WHAT YOU NEED TO DO:
Begin at the line below that has "Definition earlyRun3 : @config" and stop after the line that has "Definition earlyRun7 : @config". Please restate only those lines, word for word.

INPUT FOR THIS TASK:
*** Block opens ***

Lemma newCallers_lookup rs i x : newCallers rs !! i = Some x → ∃ r, r ∈ rs ∧ x = Calling r.
Proof.
  unfold newCallers. rewrite lookup_map_seq_0. intros Hx. apply list_lookup_fmap_Some in Hx as (r & -> & Hr).
  exists r. split; [by eapply list_elem_of_lookup_2|done].
Qed.

Lemma RaceInv_start rs : Forall RecordTyped rs → RaceInv (openStore emptyDB, newCallers rs).
Proof.
  intros Hrs. rewrite Forall_forall in Hrs. split; cbn; [apply emptyDB_typed|constructor| |].
  - intros i x (r & Hr & ->)%newCallers_lookup. by apply Hrs.
  - by intros i x (r & Hr & ->)%newCallers_lookup.
Qed.
End race.

(** C22. No record is lost: in every interleaving of callers and worker, failed writes
    included, the record of every caller that has called is in the database, where the
    double vote and surround checks see it, or still on its way there (in the channel,
    in the queue or in the worker's hands). *)
Theorem batched_records_never_lost `{Bolt} (rs : list AttestationRecord) (s : KVStore) (cs : gmap nat Caller) :
  Forall RecordTyped rs →
  rtc batchStep (openStore emptyDB, newCallers rs) (s, cs) →
  ∀ i x, cs !! i = Some x → hasCalled x = true →
    saved (db s) (callerRecord x) ∨ callerRecord x ∈ pending s.
Proof.
  intros Hrs Hsteps. assert (RaceInv (s, cs)) as [_ _ _ Hkept]; [|exact Hkept].
  pose proof (RaceInv_start rs Hrs) as Hinv. clear Hrs.
  remember (openStore emptyDB, newCallers rs) as c0 eqn:E0. clear E0. remember (s, cs) as c1 eqn:E1. clear E1.
  induction Hsteps as [|c0 c c1 Hstep _ IH]; [done|]. apply IH. by eapply RaceInv_step.
Qed.

(** ** Concrete runs *)

Definition vote1 : AttestationRecord := mkAttRecord demoKey 2 3 (demoRoot 1).
Definition vote2 : AttestationRecord := mkAttRecord (replicate 48 2) 4 5 (demoRoot 2).

(** Caller 0's batch is being written when caller 1 sends its record and subscribes. *)
Definition earlyRun0 : @config gmapBolt := (openStore emptyDB, newCallers [vote1; vote2]).
Definition earlyRun1 : @config gmapBolt := (chanSend earlyRun0.1 vote1, <[0%nat := Sent vote1]> earlyRun0.2).
Definition earlyRun2 : @config gmapBolt := (feedSubscribe earlyRun1.1 0, <[0%nat := Waiting vote1]> earlyRun1.2).
Definition earlyRun3 : @config gmapBolt := (batchReceive earlyRun2.1, earlyRun2.2).
Definition earlyRun4 : @config gmapBolt := (batchTick earlyRun3.1, earlyRun3.2).
Definition earlyRun5 : @config gmapBolt := (chanSend earlyRun4.1 vote2, <[1%nat := Sent vote2]> earlyRun4.2).
Definition earlyRun6 : @config gmapBolt := (feedSubscribe earlyRun5.1 1, <[1%nat := Waiting vote2]> earlyRun5.2).
Definition earlyRun7 : @config gmapBolt := (flushWrite None earlyRun6.1, earlyRun6.2).
Definition earlyRun8 : @config gmapBolt := ((flushNotify earlyRun7.1).1, foldl tell earlyRun7.2 (flushNotify earlyRun7.1).2).

Lemma earlyRun_steps : rtc batchStep earlyRun0 earlyRun8.
Proof.
  apply (rtc_l _ _ earlyRun1); [apply step_send; vm_compute; [reflexivity|lia]|].
  apply (rtc_l _ _ earlyRun2); [apply step_subscribe; vm_compute; reflexivity|].
  apply (rtc_l _ _ earlyRun3); [apply step_receive; vm_compute; [reflexivity|discriminate]|].
  apply (rtc_l _ _ earlyRun4); [apply step_tick; vm_compute; reflexivity|].
  apply (rtc_l _ _ earlyRun5); [apply step_send; vm_compute; [reflexivity|lia]|].
  apply (rtc_l _ _ earlyRun6); [apply step_subscribe; vm_compute; reflexivity|].
  apply (rtc_l _ _ earlyRun7); [eapply step_write; vm_compute; reflexivity|].
  apply (rtc_l _ _ earlyRun8); [eapply step_notify; vm_compute; reflexivity|]. apply rtc_refl.
Qed.

(** The worker handles the record before its caller has subscribed. *)
Definition missedRun0 : @config gmapBolt := (openStore emptyDB, newCallers [vote1]).
Definition missedRun1 : @config gmapBolt := (chanSend missedRun0.1 vote1, <[0%nat := Sent vote1]> missedRun0.2).
Definition missedRun2 : @config gmapBolt := (batchReceive missedRun1.1, missedRun1.2).
Definition missedRun3 : @config gmapBolt := (batchTick missedRun2.1, missedRun2.2).
Definition missedRun4 : @config gmapBolt := (flushWrite None missedRun3.1, missedRun3.2).
Definition missedRun5 : @config gmapBolt := ((flushNotify missedRun4.1).1, foldl tell missedRun4.2 (flushNotify missedRun4.1).2).
Definition missedRun6 : @config gmapBolt := (feedSubscribe missedRun5.1 0, <[0%nat := Waiting vote1]> missedRun5.2).

Lemma missedRun_steps : rtc batchStep missedRun0 missedRun6.
Proof.
  apply (rtc_l _ _ missedRun1); [apply step_send; vm_compute; [reflexivity|lia]|].
  apply (rtc_l _ _ missedRun2); [apply step_receive; vm_compute; [reflexivity|discriminate]|].
  apply (rtc_l _ _ missedRun3); [apply step_tick; vm_compute; reflexivity|].
  apply (rtc_l _ _ missedRun4); [eapply step_write; vm_compute; reflexivity|].
  apply (rtc_l _ _ missedRun5); [eapply step_notify; vm_compute; reflexivity|].
  apply (rtc_l _ _ missedRun6); [apply step_subscribe; vm_compute; reflexivity|]. apply rtc_refl.
Qed.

*** Block closes ***

RESPONSE BELOW:
Definition earlyRun3 : @config gmapBolt := (batchReceive earlyRun2.1, earlyRun2.2).
Definition earlyRun4 : @config gmapBolt := (batchTick earlyRun3.1, earlyRun3.2).
Definition earlyRun5 : @config gmapBolt := (chanSend earlyRun4.1 vote2, <[1%nat := Sent vote2]> earlyRun4.2).
Definition earlyRun6 : @config gmapBolt := (feedSubscribe earlyRun5.1 1, <[1%nat := Waiting vote2]> earlyRun5.2).
Definition earlyRun7 : @config gmapBolt := (flushWrite None earlyRun6.1, earlyRun6.2).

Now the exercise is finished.